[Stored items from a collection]
(** X17: for every template and every record whose text value is a
    string or falsy, the builder returns the template after replacing, in
    this order and each on the result of the one before, [{text}] by the
    text value (the empty string when it is falsy), then [{id}], [{route}]
    and [{ts}] by [str] of the field value, a field missing from the record
    substituting the empty string, then [{received}]; each replacement is a
    literal one, scanning from the left: an occurrence of the placeholder is
    replaced and the scan goes on after it, any other character is kept; in
    particular build_prompt("{id}-{route}", {"id": 5}) returns "5-". *)
Theorem placeholders_replaced_literally (tmpl : string) (record : pydict) :
  (exists s, Gemini.resolve_text record = PStr s)
  \/ truthy (Gemini.resolve_text record) = false ->
  let text := match Gemini.resolve_text record with PStr s => s | _ => "" end in
  Gemini.build_prompt tmpl record
  = Ok (py_replace
          (py_replace
             (py_replace
                (py_replace (py_replace tmpl "{text}" text)
                   "{id}" (field_str record "id"))
                "{route}" (field_str record "route"))
             "{ts}" (field_str record "ts"))
          "{received}" (json_dumps true (dict_get record "received" (PDict []))))
  /\
  (forall old new s, old <> "" ->
     py_replace (old ++ s)%string old new = (new ++ py_replace s old new)%string) /\
  (forall old new c s, old <> "" -> prefix old (String c s) = false ->
     py_replace (String c s) old new = String c (py_replace s old new)) /\
  (forall old new, old <> "" -> py_replace "" old new = "") /\
  Gemini.build_prompt "{id}-{route}" [("id", PInt 5)] = Ok "5-".
Proof.
  intros H text.
  split; [|split; [|split; [|split]]].
  - assert (Hb : Gemini.build_prompt tmpl record
                 = Ok (Gemini.fill_fields record (py_replace tmpl "{text}" text))).
    { destruct H as [[s Hs]|Hf].
      - subst text. rewrite Hs. now apply build_prompt_of_string.
      - subst text. rewrite (build_prompt_of_falsy _ _ Hf).
        destruct (Gemini.resolve_text record); try reflexivity.
        simpl in Hf. apply negb_false_iff, String.eqb_eq in Hf. now subst. }
    rewrite Hb. unfold Gemini.fill_fields. now rewrite !dict_get_field_str.
  - apply py_replace_head.
  - apply py_replace_keep.
  - apply py_replace_empty.
  - reflexivity.
Qed.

Task brief: Would you print exactly the lines from the first line of the entries above through the line that has "substituting the empty", both included, and stop there?

Exercise result:
(** X17: for every template and every record whose text value is a
    string or falsy, the builder returns the template after replacing, in
    this order and each on the result of the one before, [{text}] by the
    text value (the empty string when it is falsy), then [{id}], [{route}]
    and [{ts}] by [str] of the field value, a field missing from the record
    substituting the empty string, then [{received}]; each replacement is a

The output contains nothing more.